Som Meth no ha olvidado la incansable determinación con la que los jemeres rojos llevaron a cabo su limpieza de clases. Soldados adolescentes visitaron por tres veces su casa de Tonle Bati, en las afueras de Phnom Penh, y en cada una de ellas se llevaron a uno de sus hijos. El campesino había vendido casi todos sus animales para reunir el dinero con el que cumplir su viejo sueño de enviar a sus hijos a la universidad, un lujo burgués y capitalista a los ojos de la Camboya de Pol Pot. "Dijeron que estaban contaminados y que los traerían de vuelta tras unos meses de reeducación. He esperado su regreso 30 años y todavía hay días que sueño que vuelven", dice Som secándose las lágrimas junto a Im, su mujer.

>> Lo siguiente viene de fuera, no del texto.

(* ===== verification/Main.v ===== *)
(** * The program (main of src/main.cpp)

    The command line is read by Cli; here each command is run by its component:
    the process runner, the tracer with its reporter, the analysis, the policy
    in front of a reporter, the sandbox, the package commands.  The outcome is
    what ExeCell itself writes to standard output, and its exit code. *)

From S2P Require Import Prelude CxxString FsPath Stop Event Report Policy Tracer Capture.
From S2P Require Import Sandbox SandboxSetup SandboxRun TracerSession Package Rootfs Artifacts Scan Build Analyze Cli.

(** What the commands ask of the system. *)
Record MainOps (A W : Type) := mkMainOps {
  mo_kernel : Kernel W;
  mo_analyze : AnalyzeOps W;
  mo_files : FileOps W;
  mo_parent : ParentOps W;
  mo_uid : Z;
  mo_gid : Z;
  mo_env_path : option string;
  mo_access_x : string → bool;
  mo_symlink : string → bool;
  mo_scan : ScanOps A W;
  mo_build : BuildOps W;
  mo_cleanup : CleanupOps W;
  mo_capabilities : string → Capabilities;
  mo_has : string → bool;
}.
Arguments mo_kernel {A W}.
Arguments mo_analyze {A W}.
Arguments mo_files {A W}.
Arguments mo_parent {A W}.
Arguments mo_uid {A W}.
Arguments mo_gid {A W}.
Arguments mo_env_path {A W}.
Arguments mo_access_x {A W}.
Arguments mo_symlink {A W}.
Arguments mo_scan {A W}.
Arguments mo_build {A W}.
Arguments mo_cleanup {A W}.
Arguments mo_capabilities {A W}.
Arguments mo_has {A W}.

(** The line [process::run] prints about a status. *)
Definition status_line (status : Z) : string :=
  if WIFEXITED status
  then "[execell] process exited with code " +:+ to_string (WEXITSTATUS status) +:+ str newline
  else if WIFSIGNALED status
  then "[execell] process terminated by signal " +:+ to_string (WTERMSIG status) +:+ str newline
  else "".

Section Main.
Context {A W : Type} (O : MainOps A W).

(** [process::run] with what it prints. *)
Definition run_command (w : W) : string * Z * W :=
  match k_fork (mo_kernel O) w with
  | (Err _, w) => ("", process_run false None, w)
  | (Ok pid, w) =>
      let spawned := "execell: spawned pid " +:+ to_string pid +:+ str newline in
      match k_waitpid (mo_kernel O) w pid 0 with
      | (Err _, w) => (spawned, process_run true None, w)
      | (Ok (_, status), w) => (spawned +:+ status_line status, process_run true (Some status), w)
      end
  end.

Definition trace_command (fuel : nat) (w : W) (json : bool) : option (string * Z * W) :=
  if json then
    '(result, reporter, w) ← Tracer.run (mo_kernel O) fuel JsonReporter.new w;
    Some (JsonReporter.output (JsonReporter.finish reporter), result, w)
  else
    '(result, output, w) ← run_terminal (mo_kernel O) fuel w;
    Some (output, result, w).

Definition analyze_command (fuel : nat) (w : W) (options : Analyze.Options) (target : list string)
    : option (string * Z * W) :=
  '(result, w) ← analyze (mo_analyze O) fuel w target options;
  Some (if bool_decide (Analyze.format options = json_format)
        then analysis_json result +:+ str newline else print_analysis result,
        analyze_exit result, w).

Definition inspect_command (fuel : nat) (w : W) (policy_config : Policy.Config) (json_format : bool)
    : option (string * Z * W) :=
  if json_format then
    '(result, policy, w) ←
      Tracer.run (mo_kernel O) fuel (PolicyReporter.new policy_config JsonReporter.new) w;
    Some (JsonReporter.output (JsonReporter.finish (PolicyReporter.downstream policy)), result, w)
  else
    '(result, policy, w) ←
      Tracer.run (mo_kernel O) fuel (PolicyReporter.new policy_config Summary.empty) w;
    Some (Summary.print (PolicyReporter.downstream policy), result, w).

Definition sandbox_command (fuel : nat) (w : W) (config : Config) : option (string * Z * W) :=
  '(code, _, w) ←
    SandboxRun.run (mo_kernel O) (mo_files O) (mo_parent O) (mo_uid O) (mo_gid O) (mo_env_path O)
      (mo_access_x O) (mo_symlink O) fuel w config;
  Some ("", code, w).

(** The command that was read. *)
Definition dispatch (fuel : nat) (w : W) (invocation : Invocation) : option (string * Z * W) :=
  match invocation with
  | Run _ => Some (run_command w)
  | Trace json _ => trace_command fuel w json
  | AnalyzeProgram options target => analyze_command fuel w options target
  | InspectProgram policy json _ => inspect_command fuel w policy json
  | SandboxProgram config _ => sandbox_command fuel w config
  | PackageAction options command =>
      run_package (mo_scan O) (mo_build O) (mo_cleanup O) (mo_capabilities O) (mo_has O) fuel w
        options command
  end.

(** [main], from the name of the program and the arguments after it. *)
Definition main (fuel : nat) (w : W) (program : string) (argv : list string)
    : option (string * Z * W) :=
  match read_command_line argv with
  | Err Usage => Some (usage program, EXIT_FAILURE, w)
  | Err Diagnostic => Some ("", EXIT_FAILURE, w)
  | Ok invocation => dispatch fuel w invocation
  end.

End Main.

Es difícil encontrar en Camboya una aldea que no tenga víctimas del genocidio, una familia que no perdiera a uno o varios de sus miembros o un superviviente que no siga despertándose en mitad de la noche, 30 años después, recordando el régimen de terror del Jemer Rojo. La razón es puramente matemática: el país sólo tenía siete millones de habitantes cuando Pol Pot entró triunfal en las calles de Phnom Penh en 1975. Tras su derrocamiento, casi cuatro años después, una cuarta parte de la población había muerto de hambre, por ejecuciones sumarias o en purgas políticas.
Fueron tres años, ocho meses y 20 días de experimento ideológico con el que los jemeres rojos se propusieron purificar el país, unificar todas las clases sociales en una sola, campesina y proletaria, y construir un edén comunista a partir del Año Cero. Angkar, el omnipresente Gran Hermano que dirigía la Kampuchea Democrática, decidía quien debía vivir y quién era prescindible en el nuevo orden. Llevar gafas, tener dinero ahorrado, hablar un segundo idioma o no poder exhibir callos en las manos que demostraran haber trabajado el campo eran motivos para ser eliminado.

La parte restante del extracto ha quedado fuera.